───── Listed entries

Lemma call_body_adapted (E : Env) (reenter : pyval → result pyval) (self : adapter)
  (msg r : pyval) :
  (∀ m r', header_msg_type m = Some (VStr "__call__") →
           object_attr self "__call__" = None →
           reenter m = Ok r' → same_but_adapted (version_after self) m r') →
  call_body reenter self msg = Ok r →
  (∀ n, dispatch_name self msg = Some n → object_attr self n = None) →
  same_but_adapted (version_after self) msg r.
Proof.
  intros Hre Hrun Hobj.
  apply call_body_inv in Hrun
    as (m1 & m2 & s & H1 & H2 & Hsome & Hm2 & Hdisp & Hhandler).
  pose proof (update_header_adapted self msg m1 Hsome H1) as A1.
  pose proof (update_msg_type_adapted self m1 m2 H2) as A2.
  pose proof (same_but_adapted_trans _ _ _ _ _ A1 A2) as A12. cbn [id] in A12.
  assert (Hm2some : header_msg_type m2 ≠ None) by (rewrite Hm2; discriminate).
  destruct Hhandler as [[_ ->] | (f & Hg & Hr)]; [exact A12|].
  cbn [getattr] in Hg. injection Hg as Hg.
  destruct (handlers self !! s) as [h|] eqn:Hhandler.
  { injection Hg as <-.
    pose proof (same_but_content_adapted m2 r Hm2some
                  (handlers_frame_aux E self s h Hhandler m2 r Hr)) as A3.
    exact (same_but_adapted_trans _ _ _ _ _ A12 A3). }
  destruct (class_attrs self reenter !! s) as [a|] eqn:Hattr.
  { injection Hg as <-.
    destruct (class_attr_cases self reenter s a m2 r Hattr Hm2 Hr)
      as [Hup | [-> | [-> Hcall]]].
    - pose proof (update_header_adapted self m2 r Hm2some Hup) as A3.
      apply (same_but_adapted_ext _ _ _ _ (version_after_idem self)).
      exact (same_but_adapted_trans _ _ _ _ _ A12 A3).
    - exact A12.
    - pose proof (Hre m2 r Hm2 (Hobj _ Hdisp) Hcall) as A3.
      apply (same_but_adapted_ext _ _ _ _ (version_after_idem self)).
      exact (same_but_adapted_trans _ _ _ _ _ A12 A3). }
  rewrite (Hobj s Hdisp) in Hg. discriminate.
Qed.

(** X26.  When an adapter returns [r] for [msg], and the name the handler
    is looked up under is not an attribute inherited from [object]: [r] is
    a dict with the keys of [msg] other than [header], [msg_type] and
    [content] as they were ([parent_header], [metadata], [buffers], ...);
    its header has every key other than [version] and [msg_type] as it was
    ([msg_id], [session], [username], [date], ...); and
    [header['version']] is absent after [V5toV4] and ["5.0"] after
    [V4toV5]. *)
Theorem adapter_frame (E : Env) (depth : nat) (self : adapter) (msg r : pyval) :
  __call__ depth self msg = Ok r →
  (∀ n, dispatch_name self msg = Some n → object_attr self n = None) →
  ∃ m d h h' : gmap string pyval,
    msg = VDict m ∧ r = VDict d ∧
    m !! "header" = Some (VDict h) ∧ d !! "header" = Some (VDict h') ∧
    (∀ k, k ≠ "header" → k ≠ "msg_type" → k ≠ "content" → d !! k = m !! k) ∧
    (∀ k, k ≠ "version" → k ≠ "msg_type" → h' !! k = h !! k) ∧
    h' !! "version" = match self with
                      | Adapter => h !! "version"
                      | V5toV4 => None
                      | V4toV5 => Some (VStr "5.0")
                      end.
Proof.
  assert (H : same_but_adapted (version_after self) msg r →
              ∃ m d h h' : gmap string pyval,
                msg = VDict m ∧ r = VDict d ∧
                m !! "header" = Some (VDict h) ∧ d !! "header" = Some (VDict h') ∧
                (∀ k, k ≠ "header" → k ≠ "msg_type" → k ≠ "content" → d !! k = m !! k) ∧
                (∀ k, k ≠ "version" → k ≠ "msg_type" → h' !! k = h !! k) ∧
                h' !! "version" = match self with
                                  | Adapter => h !! "version"
                                  | V5toV4 => None
                                  | V4toV5 => Some (VStr "5.0")
                                  end).
  { intros (m & d & h & h' & ? & ? & ? & ? & ? & ? & Hv).
    exists m, d, h, h'. repeat split; try assumption.
    all: rewrite Hv; destruct self; reflexivity. }
  intros Hrun Hobj. apply H. clear H.
  revert msg r Hrun Hobj. induction depth as [|d IH]; intros msg r Hrun Hobj.
  all: cbn [__call__] in Hrun.
  all: eapply call_body_adapted; [|exact Hrun|exact Hobj].
  - intros m r' _ _ Hr. discriminate.
  - intros m r' Hm Hnone Hr. apply (IH m r' Hr).
    intros n Hn. unfold dispatch_name in Hn. rewrite Hm in Hn.
    rewrite (proj2 (not_renamed_update_msg_type self)) in Hn.
    injection Hn as <-. exact Hnone.
Qed.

──────────

What is needed is an exact copy of all the records.

● Response area
Lemma call_body_adapted (E : Env) (reenter : pyval → result pyval) (self : adapter)
  (msg r : pyval) :
  (∀ m r', header_msg_type m = Some (VStr "__call__") →
           object_attr self "__call__" = None →
           reenter m = Ok r' → same_but_adapted (version_after self) m r') →
  call_body reenter self msg = Ok r →
  (∀ n, dispatch_name self msg = Some n → object_attr self n = None) →
  same_but_adapted (version_after self) msg r.
Proof.
  intros Hre Hrun Hobj.
  apply call_body_inv in Hrun
    as (m1 & m2 & s & H1 & H2 & Hsome & Hm2 & Hdisp & Hhandler).
  pose proof (update_header_adapted self msg m1 Hsome H1) as A1.
  pose proof (update_msg_type_adapted self m1 m2 H2) as A2.
  pose proof (same_but_adapted_trans _ _ _ _ _ A1 A2) as A12. cbn [id] in A12.
  assert (Hm2some : header_msg_type m2 ≠ None) by (rewrite Hm2; discriminate).
  destruct Hhandler as [[_ ->] | (f & Hg & Hr)]; [exact A12|].
  cbn [getattr] in Hg. injection Hg as Hg.
  destruct (handlers self !! s) as [h|] eqn:Hhandler.
  { injection Hg as <-.
    pose proof (same_but_content_adapted m2 r Hm2some
                  (handlers_frame_aux E self s h Hhandler m2 r Hr)) as A3.
    exact (same_but_adapted_trans _ _ _ _ _ A12 A3). }
  destruct (class_attrs self reenter !! s) as [a|] eqn:Hattr.
  { injection Hg as <-.
    destruct (class_attr_cases self reenter s a m2 r Hattr Hm2 Hr)
      as [Hup | [-> | [-> Hcall]]].
    - pose proof (update_header_adapted self m2 r Hm2some Hup) as A3.
      apply (same_but_adapted_ext _ _ _ _ (version_after_idem self)).
      exact (same_but_adapted_trans _ _ _ _ _ A12 A3).
    - exact A12.
    - pose proof (Hre m2 r Hm2 (Hobj _ Hdisp) Hcall) as A3.
      apply (same_but_adapted_ext _ _ _ _ (version_after_idem self)).
      exact (same_but_adapted_trans _ _ _ _ _ A12 A3). }
  rewrite (Hobj s Hdisp) in Hg. discriminate.
Qed.

(** X26.  When an adapter returns [r] for [msg], and the name the handler
    is looked up under is not an attribute inherited from [object]: [r] is
    a dict with the keys of [msg] other than [header], [msg_type] and
    [content] as they were ([parent_header], [metadata], [buffers], ...);
    its header has every key other than [version] and [msg_type] as it was
    ([msg_id], [session], [username], [date], ...); and
    [header['version']] is absent after [V5toV4] and ["5.0"] after
    [V4toV5]. *)
Theorem adapter_frame (E : Env) (depth : nat) (self : adapter) (msg r : pyval) :
  __call__ depth self msg = Ok r →
  (∀ n, dispatch_name self msg = Some n → object_attr self n = None) →
  ∃ m d h h' : gmap string pyval,
    msg = VDict m ∧ r = VDict d ∧
    m !! "header" = Some (VDict h) ∧ d !! "header" = Some (VDict h') ∧
    (∀ k, k ≠ "header" → k ≠ "msg_type" → k ≠ "content" → d !! k = m !! k) ∧
    (∀ k, k ≠ "version" → k ≠ "msg_type" → h' !! k = h !! k) ∧
    h' !! "version" = match self with
                      | Adapter => h !! "version"
                      | V5toV4 => None
                      | V4toV5 => Some (VStr "5.0")
                      end.
Proof.
  assert (H : same_but_adapted (version_after self) msg r →
              ∃ m d h h' : gmap string pyval,
                msg = VDict m ∧ r = VDict d ∧
                m !! "header" = Some (VDict h) ∧ d !! "header" = Some (VDict h') ∧
                (∀ k, k ≠ "header" → k ≠ "msg_type" → k ≠ "content" → d !! k = m !! k) ∧
                (∀ k, k ≠ "version" → k ≠ "msg_type" → h' !! k = h !! k) ∧
                h' !! "version" = match self with
                                  | Adapter => h !! "version"
                                  | V5toV4 => None
                                  | V4toV5 => Some (VStr "5.0")
                                  end).
  { intros (m & d & h & h' & ? & ? & ? & ? & ? & ? & Hv).
    exists m, d, h, h'. repeat split; try assumption.
    all: rewrite Hv; destruct self; reflexivity. }
  intros Hrun Hobj. apply H. clear H.
  revert msg r Hrun Hobj. induction depth as [|d IH]; intros msg r Hrun Hobj.
  all: cbn [__call__] in Hrun.
  all: eapply call_body_adapted; [|exact Hrun|exact Hobj].
  - intros m r' _ _ Hr. discriminate.
  - intros m r' Hm Hnone Hr. apply (IH m r' Hr).
    intros n Hn. unfold dispatch_name in Hn. rewrite Hm in Hn.
    rewrite (proj2 (not_renamed_update_msg_type self)) in Hn.
    injection Hn as <-. exact Hnone.
Qed.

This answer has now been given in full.